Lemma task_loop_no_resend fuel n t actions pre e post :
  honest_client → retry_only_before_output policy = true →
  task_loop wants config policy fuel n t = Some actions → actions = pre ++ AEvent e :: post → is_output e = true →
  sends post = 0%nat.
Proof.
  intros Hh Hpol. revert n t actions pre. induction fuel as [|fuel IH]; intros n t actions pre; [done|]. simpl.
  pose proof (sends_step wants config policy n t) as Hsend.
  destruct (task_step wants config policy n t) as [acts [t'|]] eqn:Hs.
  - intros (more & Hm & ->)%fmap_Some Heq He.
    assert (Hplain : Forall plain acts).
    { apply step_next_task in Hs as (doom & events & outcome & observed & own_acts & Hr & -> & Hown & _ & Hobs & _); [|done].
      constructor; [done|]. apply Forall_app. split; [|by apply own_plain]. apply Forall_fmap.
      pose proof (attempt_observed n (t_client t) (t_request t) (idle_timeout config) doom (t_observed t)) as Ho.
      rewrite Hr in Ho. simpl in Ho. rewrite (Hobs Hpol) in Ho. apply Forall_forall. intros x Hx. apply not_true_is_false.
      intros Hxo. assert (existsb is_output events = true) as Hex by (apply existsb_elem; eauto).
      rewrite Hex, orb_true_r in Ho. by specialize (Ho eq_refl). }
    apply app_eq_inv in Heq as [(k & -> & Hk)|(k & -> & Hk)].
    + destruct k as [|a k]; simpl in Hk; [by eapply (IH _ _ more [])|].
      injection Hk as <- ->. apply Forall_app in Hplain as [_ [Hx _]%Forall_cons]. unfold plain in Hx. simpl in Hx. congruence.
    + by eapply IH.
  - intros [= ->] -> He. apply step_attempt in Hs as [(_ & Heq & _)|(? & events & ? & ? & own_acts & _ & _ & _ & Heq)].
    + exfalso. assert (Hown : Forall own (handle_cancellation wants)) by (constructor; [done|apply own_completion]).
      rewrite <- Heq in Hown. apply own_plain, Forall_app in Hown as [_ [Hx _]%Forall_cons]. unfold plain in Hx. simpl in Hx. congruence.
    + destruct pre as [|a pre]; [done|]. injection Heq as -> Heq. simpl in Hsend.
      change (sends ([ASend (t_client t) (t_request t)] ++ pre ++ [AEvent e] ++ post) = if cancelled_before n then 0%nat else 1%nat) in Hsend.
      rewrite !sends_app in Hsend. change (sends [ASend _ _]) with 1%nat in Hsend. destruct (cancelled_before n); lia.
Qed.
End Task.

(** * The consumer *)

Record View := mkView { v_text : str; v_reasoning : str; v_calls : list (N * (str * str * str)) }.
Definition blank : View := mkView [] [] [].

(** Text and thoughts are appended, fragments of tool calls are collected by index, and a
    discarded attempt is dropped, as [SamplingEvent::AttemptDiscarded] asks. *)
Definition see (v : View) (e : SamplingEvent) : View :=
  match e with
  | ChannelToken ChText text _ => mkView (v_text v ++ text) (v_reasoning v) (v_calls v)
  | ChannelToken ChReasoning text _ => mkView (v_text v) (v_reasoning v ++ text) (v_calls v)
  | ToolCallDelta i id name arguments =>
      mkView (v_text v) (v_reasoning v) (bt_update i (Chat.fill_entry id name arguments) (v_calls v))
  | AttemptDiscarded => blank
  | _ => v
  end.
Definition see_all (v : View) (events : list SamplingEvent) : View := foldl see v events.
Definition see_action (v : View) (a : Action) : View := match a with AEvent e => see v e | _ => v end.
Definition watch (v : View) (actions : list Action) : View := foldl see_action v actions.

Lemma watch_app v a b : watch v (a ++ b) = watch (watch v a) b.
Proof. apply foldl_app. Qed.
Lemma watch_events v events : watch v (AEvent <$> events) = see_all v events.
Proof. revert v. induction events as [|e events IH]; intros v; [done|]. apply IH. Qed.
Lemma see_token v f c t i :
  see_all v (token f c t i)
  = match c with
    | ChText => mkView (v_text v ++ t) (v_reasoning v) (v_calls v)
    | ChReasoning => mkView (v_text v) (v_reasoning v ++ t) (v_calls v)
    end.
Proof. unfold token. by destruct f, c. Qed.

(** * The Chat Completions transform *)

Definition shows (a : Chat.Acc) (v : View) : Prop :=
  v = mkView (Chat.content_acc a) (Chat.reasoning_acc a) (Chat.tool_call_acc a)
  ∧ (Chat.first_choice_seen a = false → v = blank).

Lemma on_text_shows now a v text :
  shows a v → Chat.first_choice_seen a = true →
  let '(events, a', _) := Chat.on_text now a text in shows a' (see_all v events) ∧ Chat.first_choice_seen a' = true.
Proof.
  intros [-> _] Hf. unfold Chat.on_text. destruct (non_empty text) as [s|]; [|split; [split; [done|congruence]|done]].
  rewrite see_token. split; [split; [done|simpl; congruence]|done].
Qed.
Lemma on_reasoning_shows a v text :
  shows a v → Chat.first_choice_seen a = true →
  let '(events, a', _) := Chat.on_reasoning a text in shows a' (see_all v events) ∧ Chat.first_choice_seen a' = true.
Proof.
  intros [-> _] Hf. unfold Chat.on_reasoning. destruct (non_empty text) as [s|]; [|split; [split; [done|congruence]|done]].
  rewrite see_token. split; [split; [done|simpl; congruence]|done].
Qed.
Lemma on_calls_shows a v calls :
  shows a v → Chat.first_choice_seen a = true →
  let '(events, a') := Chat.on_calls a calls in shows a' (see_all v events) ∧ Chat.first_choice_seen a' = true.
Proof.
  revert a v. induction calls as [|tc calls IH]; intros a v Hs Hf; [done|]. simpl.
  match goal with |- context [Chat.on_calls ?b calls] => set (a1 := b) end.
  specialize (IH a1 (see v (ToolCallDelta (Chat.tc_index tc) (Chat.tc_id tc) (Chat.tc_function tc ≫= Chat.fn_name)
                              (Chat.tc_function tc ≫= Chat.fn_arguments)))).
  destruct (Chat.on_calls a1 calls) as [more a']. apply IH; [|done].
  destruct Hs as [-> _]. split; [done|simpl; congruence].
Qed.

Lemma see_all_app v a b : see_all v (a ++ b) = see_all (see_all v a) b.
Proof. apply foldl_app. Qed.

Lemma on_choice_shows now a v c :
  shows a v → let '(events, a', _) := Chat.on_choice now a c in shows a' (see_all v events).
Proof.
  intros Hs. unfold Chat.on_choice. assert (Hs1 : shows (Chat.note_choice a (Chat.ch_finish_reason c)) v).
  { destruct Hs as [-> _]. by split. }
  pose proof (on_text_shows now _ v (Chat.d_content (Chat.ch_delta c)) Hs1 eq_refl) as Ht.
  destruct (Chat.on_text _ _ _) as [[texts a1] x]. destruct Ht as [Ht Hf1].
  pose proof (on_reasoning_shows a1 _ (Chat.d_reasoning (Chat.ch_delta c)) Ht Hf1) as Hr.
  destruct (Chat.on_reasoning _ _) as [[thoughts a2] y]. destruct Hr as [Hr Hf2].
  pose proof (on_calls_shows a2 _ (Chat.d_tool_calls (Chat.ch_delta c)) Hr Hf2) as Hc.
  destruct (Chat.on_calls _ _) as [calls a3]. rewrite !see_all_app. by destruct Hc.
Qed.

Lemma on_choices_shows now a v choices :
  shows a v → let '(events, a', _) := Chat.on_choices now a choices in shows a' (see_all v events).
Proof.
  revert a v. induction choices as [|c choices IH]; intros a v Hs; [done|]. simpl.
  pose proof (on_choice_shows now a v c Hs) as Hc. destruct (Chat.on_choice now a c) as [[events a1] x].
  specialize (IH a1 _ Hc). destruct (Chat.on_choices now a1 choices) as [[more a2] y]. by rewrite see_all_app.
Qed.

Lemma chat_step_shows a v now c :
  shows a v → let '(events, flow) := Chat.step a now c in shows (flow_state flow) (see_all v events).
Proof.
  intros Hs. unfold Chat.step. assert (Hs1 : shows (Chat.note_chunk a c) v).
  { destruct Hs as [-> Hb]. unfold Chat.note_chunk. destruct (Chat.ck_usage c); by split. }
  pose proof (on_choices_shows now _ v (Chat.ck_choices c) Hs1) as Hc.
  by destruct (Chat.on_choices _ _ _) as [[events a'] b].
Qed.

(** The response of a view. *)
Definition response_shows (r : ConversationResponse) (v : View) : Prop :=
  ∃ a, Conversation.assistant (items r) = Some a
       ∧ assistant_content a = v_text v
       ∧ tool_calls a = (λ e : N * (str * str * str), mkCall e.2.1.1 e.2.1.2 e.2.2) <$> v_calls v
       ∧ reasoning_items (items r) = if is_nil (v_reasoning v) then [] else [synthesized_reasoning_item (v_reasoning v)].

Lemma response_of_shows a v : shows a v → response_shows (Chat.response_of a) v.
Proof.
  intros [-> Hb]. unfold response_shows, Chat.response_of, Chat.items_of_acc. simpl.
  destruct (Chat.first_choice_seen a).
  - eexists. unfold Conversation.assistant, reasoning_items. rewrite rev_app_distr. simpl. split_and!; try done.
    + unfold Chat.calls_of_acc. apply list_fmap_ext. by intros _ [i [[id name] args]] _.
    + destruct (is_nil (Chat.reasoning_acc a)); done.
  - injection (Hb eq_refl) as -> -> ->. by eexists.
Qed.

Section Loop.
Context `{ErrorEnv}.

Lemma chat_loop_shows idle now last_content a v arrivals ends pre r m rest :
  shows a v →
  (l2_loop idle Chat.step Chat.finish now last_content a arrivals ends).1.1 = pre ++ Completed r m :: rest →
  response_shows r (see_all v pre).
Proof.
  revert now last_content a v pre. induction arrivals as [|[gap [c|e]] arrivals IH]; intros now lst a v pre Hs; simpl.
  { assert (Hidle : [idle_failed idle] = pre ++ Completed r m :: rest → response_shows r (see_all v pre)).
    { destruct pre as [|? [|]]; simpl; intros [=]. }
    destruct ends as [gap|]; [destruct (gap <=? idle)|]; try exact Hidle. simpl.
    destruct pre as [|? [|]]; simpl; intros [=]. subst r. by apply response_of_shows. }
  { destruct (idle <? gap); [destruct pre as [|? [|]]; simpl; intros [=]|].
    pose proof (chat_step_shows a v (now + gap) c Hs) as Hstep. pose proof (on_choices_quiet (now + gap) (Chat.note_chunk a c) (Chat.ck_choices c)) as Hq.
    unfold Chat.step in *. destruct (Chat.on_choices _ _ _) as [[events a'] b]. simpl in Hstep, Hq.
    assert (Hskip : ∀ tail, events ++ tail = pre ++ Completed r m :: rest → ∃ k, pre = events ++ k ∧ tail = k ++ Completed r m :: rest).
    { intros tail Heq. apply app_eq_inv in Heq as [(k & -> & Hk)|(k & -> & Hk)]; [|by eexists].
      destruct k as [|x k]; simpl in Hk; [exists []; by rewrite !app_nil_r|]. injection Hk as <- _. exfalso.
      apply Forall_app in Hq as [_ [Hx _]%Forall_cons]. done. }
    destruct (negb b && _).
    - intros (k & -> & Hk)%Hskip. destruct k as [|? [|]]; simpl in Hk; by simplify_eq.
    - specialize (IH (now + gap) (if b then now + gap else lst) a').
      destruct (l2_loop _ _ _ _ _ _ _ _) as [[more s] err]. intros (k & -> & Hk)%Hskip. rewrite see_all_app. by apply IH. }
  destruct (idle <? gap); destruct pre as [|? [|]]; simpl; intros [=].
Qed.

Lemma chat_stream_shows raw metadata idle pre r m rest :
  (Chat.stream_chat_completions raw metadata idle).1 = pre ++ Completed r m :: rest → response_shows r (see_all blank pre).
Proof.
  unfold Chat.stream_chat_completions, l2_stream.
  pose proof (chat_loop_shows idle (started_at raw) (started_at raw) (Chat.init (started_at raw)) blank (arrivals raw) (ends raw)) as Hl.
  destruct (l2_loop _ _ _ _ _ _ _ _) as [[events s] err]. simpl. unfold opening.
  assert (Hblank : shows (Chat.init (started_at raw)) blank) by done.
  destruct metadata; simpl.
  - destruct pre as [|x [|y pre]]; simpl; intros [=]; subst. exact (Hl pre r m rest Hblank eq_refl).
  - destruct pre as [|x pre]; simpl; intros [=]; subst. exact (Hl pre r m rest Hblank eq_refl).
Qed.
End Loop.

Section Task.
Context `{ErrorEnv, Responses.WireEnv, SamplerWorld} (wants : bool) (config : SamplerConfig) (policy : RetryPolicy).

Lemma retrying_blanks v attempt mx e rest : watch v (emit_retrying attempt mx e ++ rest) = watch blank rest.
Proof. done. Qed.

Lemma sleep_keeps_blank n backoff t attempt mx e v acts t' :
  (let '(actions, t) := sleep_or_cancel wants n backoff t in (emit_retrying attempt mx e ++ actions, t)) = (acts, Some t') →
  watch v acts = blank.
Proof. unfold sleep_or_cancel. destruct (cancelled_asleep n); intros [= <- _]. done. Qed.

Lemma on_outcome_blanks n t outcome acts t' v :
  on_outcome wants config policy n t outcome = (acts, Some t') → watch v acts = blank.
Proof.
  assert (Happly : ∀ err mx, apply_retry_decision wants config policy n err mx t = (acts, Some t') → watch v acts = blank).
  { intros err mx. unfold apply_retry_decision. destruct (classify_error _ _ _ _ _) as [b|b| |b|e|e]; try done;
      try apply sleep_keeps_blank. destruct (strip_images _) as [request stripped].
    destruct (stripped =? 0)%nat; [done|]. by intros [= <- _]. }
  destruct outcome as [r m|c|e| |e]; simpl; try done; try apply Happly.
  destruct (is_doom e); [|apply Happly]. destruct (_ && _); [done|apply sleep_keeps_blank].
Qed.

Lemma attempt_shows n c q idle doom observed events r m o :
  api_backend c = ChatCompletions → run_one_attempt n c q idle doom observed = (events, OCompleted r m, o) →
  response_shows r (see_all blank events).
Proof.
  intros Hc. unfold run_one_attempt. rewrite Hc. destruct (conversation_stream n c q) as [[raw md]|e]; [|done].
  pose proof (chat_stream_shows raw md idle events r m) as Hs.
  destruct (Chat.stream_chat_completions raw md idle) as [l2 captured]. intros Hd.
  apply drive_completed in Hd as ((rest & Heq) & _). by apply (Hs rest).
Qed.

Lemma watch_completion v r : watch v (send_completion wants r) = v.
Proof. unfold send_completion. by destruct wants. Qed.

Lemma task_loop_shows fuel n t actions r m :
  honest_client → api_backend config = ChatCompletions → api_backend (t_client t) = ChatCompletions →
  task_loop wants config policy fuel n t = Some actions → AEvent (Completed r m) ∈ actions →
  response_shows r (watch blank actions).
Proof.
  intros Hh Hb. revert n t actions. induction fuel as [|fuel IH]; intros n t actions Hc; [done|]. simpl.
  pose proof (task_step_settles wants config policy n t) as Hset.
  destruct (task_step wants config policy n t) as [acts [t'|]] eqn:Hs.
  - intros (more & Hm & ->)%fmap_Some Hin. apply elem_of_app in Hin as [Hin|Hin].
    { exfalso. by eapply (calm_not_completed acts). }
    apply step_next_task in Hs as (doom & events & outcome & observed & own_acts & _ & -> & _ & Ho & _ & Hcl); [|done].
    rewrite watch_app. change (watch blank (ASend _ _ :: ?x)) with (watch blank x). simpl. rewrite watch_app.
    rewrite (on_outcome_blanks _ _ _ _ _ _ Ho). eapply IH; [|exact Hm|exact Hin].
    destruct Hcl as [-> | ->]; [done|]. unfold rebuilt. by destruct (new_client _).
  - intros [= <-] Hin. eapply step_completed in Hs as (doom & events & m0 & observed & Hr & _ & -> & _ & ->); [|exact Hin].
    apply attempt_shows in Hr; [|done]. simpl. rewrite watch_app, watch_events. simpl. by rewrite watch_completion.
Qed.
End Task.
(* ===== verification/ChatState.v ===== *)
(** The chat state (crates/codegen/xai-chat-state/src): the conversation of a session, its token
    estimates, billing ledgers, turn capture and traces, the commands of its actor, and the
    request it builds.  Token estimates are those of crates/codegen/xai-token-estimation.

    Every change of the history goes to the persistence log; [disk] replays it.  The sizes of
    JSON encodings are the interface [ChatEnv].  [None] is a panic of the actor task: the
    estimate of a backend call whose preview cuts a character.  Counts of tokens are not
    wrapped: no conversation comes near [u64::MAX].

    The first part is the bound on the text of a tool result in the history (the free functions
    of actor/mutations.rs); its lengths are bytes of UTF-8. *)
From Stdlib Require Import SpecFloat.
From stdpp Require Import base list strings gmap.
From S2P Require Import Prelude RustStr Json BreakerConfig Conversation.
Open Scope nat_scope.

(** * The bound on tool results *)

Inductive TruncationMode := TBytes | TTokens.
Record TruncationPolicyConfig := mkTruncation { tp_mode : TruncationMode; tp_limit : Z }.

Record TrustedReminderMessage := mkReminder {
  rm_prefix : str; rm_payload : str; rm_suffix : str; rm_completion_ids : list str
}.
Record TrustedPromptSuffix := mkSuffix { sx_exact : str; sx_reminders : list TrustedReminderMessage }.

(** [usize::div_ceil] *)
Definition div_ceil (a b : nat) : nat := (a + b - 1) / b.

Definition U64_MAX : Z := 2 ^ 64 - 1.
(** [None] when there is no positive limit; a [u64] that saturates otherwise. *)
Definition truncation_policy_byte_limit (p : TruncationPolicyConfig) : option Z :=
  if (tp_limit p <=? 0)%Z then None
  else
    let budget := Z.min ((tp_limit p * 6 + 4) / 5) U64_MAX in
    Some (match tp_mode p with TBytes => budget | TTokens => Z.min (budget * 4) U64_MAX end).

> [What you should do]: Up to and including the line with "(IH _ _ more [])|].", print every line of the material above, starting from its first line, exactly.

> [Output of the exercise]:
Lemma task_loop_no_resend fuel n t actions pre e post :
  honest_client → retry_only_before_output policy = true →
  task_loop wants config policy fuel n t = Some actions → actions = pre ++ AEvent e :: post → is_output e = true →
  sends post = 0%nat.
Proof.
  intros Hh Hpol. revert n t actions pre. induction fuel as [|fuel IH]; intros n t actions pre; [done|]. simpl.
  pose proof (sends_step wants config policy n t) as Hsend.
  destruct (task_step wants config policy n t) as [acts [t'|]] eqn:Hs.
  - intros (more & Hm & ->)%fmap_Some Heq He.
    assert (Hplain : Forall plain acts).
    { apply step_next_task in Hs as (doom & events & outcome & observed & own_acts & Hr & -> & Hown & _ & Hobs & _); [|done].
      constructor; [done|]. apply Forall_app. split; [|by apply own_plain]. apply Forall_fmap.
      pose proof (attempt_observed n (t_client t) (t_request t) (idle_timeout config) doom (t_observed t)) as Ho.
      rewrite Hr in Ho. simpl in Ho. rewrite (Hobs Hpol) in Ho. apply Forall_forall. intros x Hx. apply not_true_is_false.
      intros Hxo. assert (existsb is_output events = true) as Hex by (apply existsb_elem; eauto).
      rewrite Hex, orb_true_r in Ho. by specialize (Ho eq_refl). }
    apply app_eq_inv in Heq as [(k & -> & Hk)|(k & -> & Hk)].
    + destruct k as [|a k]; simpl in Hk; [by eapply (IH _ _ more [])|].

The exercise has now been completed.